6. Avoiding Cabin Fever
In this situation, you’re probably spending an extraordinary amount of time stuck at home. So, if you’ve got the opportunity to go outside without interacting with others physically; make sure you take it. This is crucial for maintaining your mental health in times of crisis – you need to avoid cabin fever. Take a walk around your block, or do some gardening if you’ve got a house.
Research shows that being outdoors in nature helps clear one’s mind, relax, and lower stress. And when you’re at home after work hours, try to relax as much as possible by cooking a fun meal, or seeing a good film.
Use Skype, Facetime, Facebook, etc. to stay in touch with all of your friends, so that your social life retains at least some semblance to the norm in these difficult times. This is particularly important if you’re someone who’s been used to having a thriving social life before the pandemic; having such a drastic shift from being an extrovert to self-isolation is bound to be difficult. Luckily, there are plenty of social networks and software tools that can help mitigate the adverse psychological effects.

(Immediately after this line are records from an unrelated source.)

Ltac hoare_step :=
  cbv beta;
  lazymatch goal with
  | |- hoare (bind _ _) _ _ _ _ => apply hoare_bind
  | |- hoare (reject_if _ _ _) _ _ _ _ => apply hoare_reject_if; intros
  | |- hoare (attempt _ _) _ _ _ _ => apply hoare_attempt; intros
  | |- hoare (ret _) _ _ _ _ => apply hoare_ret
  | |- hoare (reply _ _) _ _ _ _ => apply hoare_reply
  | |- hoare (throw _) _ _ _ _ => apply hoare_throw
  | |- hoare (read _) _ _ _ _ => apply hoare_read
  | |- hoare (write _) _ _ _ _ => apply hoare_write
  | |- hoare (if ?c then _ else _) _ _ _ _ => destruct c eqn:?
  | |- hoare (match ?x with _ => _ end) _ _ _ _ => destruct x eqn:?
  end.

(** The Mongoose reads. *)

Lemma findOne_email_spec pf coll v db :
  hoare (findOne_email pf coll v) db
    (fun r d => d = db /\ exists sel, query_String pf v = Some sel
                                      /\ r = find (fun a => sel (email a)) (coll db))
    (fun _ _ => False) (fun _ d => d = db).
Proof.
  unfold findOne_email. repeat hoare_step; cbn; eauto.
Qed.

Lemma findById_spec pf {D} (coll : Db -> list D) id_of v db :
  hoare (findById pf coll id_of v) db
    (fun r d => d = db /\ forall x, r = Some x ->
                  In x (coll db) /\ cast_ObjectId pf v = Some (Some (id_of x)))
    (fun _ _ => False) (fun _ d => d = db).
Proof.
  unfold findById. repeat hoare_step; cbn; auto.
  split; [reflexivity | intros x Hx].
  destruct a as [i | ]; [ | discriminate].
  apply find_some in Hx. destruct Hx as [Hin Heq].
  apply String.eqb_eq in Heq. subst i. auto.
Qed.

Lemma Image_find_in_spec pf vs db :
  hoare (Image_find_in pf vs) db
    (fun found d => d = db /\ exists ids, cast_ids pf vs = inr ids
       /\ found = filter (fun i => existsb (String.eqb (image_id i)) ids) (Image db))
    (fun _ _ => False) (fun _ d => d = db).
Proof.
  unfold Image_find_in. repeat hoare_step; cbn; eauto.
Qed.

(** ** The order workflow *)

Section OrderWorkflow.
Variable pf : Platform.
Variable w : World.

Lemma check_items_spec items db :
  hoare (check_items pf items) db
    (fun _ d => d = db /\ Forall (item_ok pf) items)
    (fun r d => d = db /\ status r = 400) (fun _ d => d = db).
Proof.
  induction items as [ | item rest IH]; cbn [check_items].
  - apply hoare_ret. auto.
  - repeat hoare_step; cbn; auto.
    eapply hoare_conseq; [apply IH | | | ]; cbn; auto.
    intros _ d [-> Hrest]. split; [reflexivity | ].
    constructor; [ | exact Hrest].
    exists a, a0. apply negb_false_iff in H0. apply orb_false_iff in H2.
    destruct H2 as [Hint Hlt]. apply negb_false_iff in Hint. auto.
Qed.

Lemma products_map_productId_spec items db :
  hoare (products_map_productId items) db
    (fun pids d => d = db /\ exists xs, items = JArr xs /\ map_productId xs = Some pids)
    (fun _ _ => False) (fun _ d => d = db).
Proof.
  unfold products_map_productId. repeat hoare_step; cbn; eauto.
Qed.

Lemma required_String_spec path v db :
  hoare (required_String pf path v) db
    (fun _ d => d = db) (fun _ _ => False) (fun _ d => d = db).
Proof. unfold required_String. repeat hoare_step; cbn; auto. Qed.

Lemma required_ObjectId_spec path v db :
  hoare (required_ObjectId pf path v) db
    (fun _ d => d = db) (fun _ _ => False) (fun _ d => d = db).
Proof. unfold required_ObjectId. repeat hoare_step; cbn; auto. Qed.

Lemma cast_item_id_spec n v db :
  hoare (cast_item_id pf w n v) db
    (fun id d => d = db
                 /\ (v = JUndefined /\ id = Some (new_ObjectId w (S n))
                     \/ v <> JUndefined /\ cast_ObjectId pf v = Some id))
    (fun _ _ => False) (fun _ d => d = db).
Proof.
  unfold cast_item_id.
  destruct v; repeat hoare_step; cbn; auto;
    (split; [reflexivity | right; split; [discriminate | assumption]]).
Qed.

Lemma cast_line_items_spec items : forall n db,
  hoare (cast_line_items pf w n items) db
    (fun ls d => d = db /\ List.length ls = List.length items)
    (fun _ _ => False) (fun _ d => d = db).
Proof.
  induction items as [ | item rest IH]; intros n db; cbn [cast_line_items].
  - apply hoare_ret. auto.
  - destruct item; try (apply hoare_throw; reflexivity).
    apply hoare_bind.
    eapply hoare_conseq; [apply required_ObjectId_spec | | | ]; cbn; auto.
    intros pid d ->.
    apply hoare_bind, hoare_attempt; [intros q Hq | reflexivity].
    apply hoare_bind.
    destruct (Qltb q 1); [apply hoare_throw; reflexivity | apply hoare_ret].
    apply hoare_bind.
    eapply hoare_conseq; [apply cast_item_id_spec | | | ]; cbn beta; auto.
    intros id d [-> _]. apply hoare_bind.
    eapply hoare_conseq; [apply IH | | | ]; cbn; auto.
    intros ls d [-> Hlen]. auto.
Qed.

(** [Order.create] either throws before writing or appends one order, stamped
    by the schema defaults. *)
Lemma Order_create_spec user items name addr payment total db :
  hoare (Order_create pf w user items name addr payment total) db
    (fun o d => d = set_Order (Order db ++ [o])%list db
                /\ paymentStatus o = "pending" /\ createdAt o = Date_now w
                /\ forall xs, items = JArr xs -> List.length (products o) = List.length xs)
    (fun _ _ => False) (fun _ d => d = db).
Proof.
  unfold Order_create.
  apply hoare_bind.
  eapply hoare_conseq; [apply required_ObjectId_spec | | | ]; cbn; auto.
  intros uid d ->. apply hoare_bind.
  apply hoare_conseq with
    (N := fun ls d => d = db /\ forall xs, items = JArr xs -> List.length ls = List.length xs)
    (S := fun _ _ => False) (T := fun _ d => d = db); auto.
  { destruct items; try (apply hoare_throw; reflexivity).
    eapply hoare_conseq; [apply cast_line_items_spec | | | ]; cbn; auto.
    intros ls d [-> Hlen]. split; [reflexivity | ]. intros ys [= <-]. exact Hlen. }
  cbn. intros ls d [-> Hlen].
  do 3 (apply hoare_bind;
        eapply hoare_conseq; [apply required_String_spec | | | ]; cbn; auto;
        intros ? ? ->).
  repeat hoare_step; cbn; auto.
Qed.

7. Maintaining Workspace Hygiene (and Noticing New Things)
This one is a must but doesn’t have to be that hard in the time of complete isolation. We have more time than ever (yes – hypothetically, and from just one perspective) so you’ll now probably be noticing different new ways to improve your home.
From things like redesigning ideas to grow your own spices to hearing strange sounds coming from the wall like this family once did… You may start experiencing your home quite differently than before, seeing small details, making small improvements and keeping things tidy all the time. If you do hear some noises coming from your all, though, take care to not take any action without a real pro – Especially if the bees are the case. You may want to actually provide the habitat like people sometimes do.
If you do all of that right from the get-go and organize your professional life so that it doesn’t completely snuff out the home life, you will have an easier time working from home in the weeks and months to come!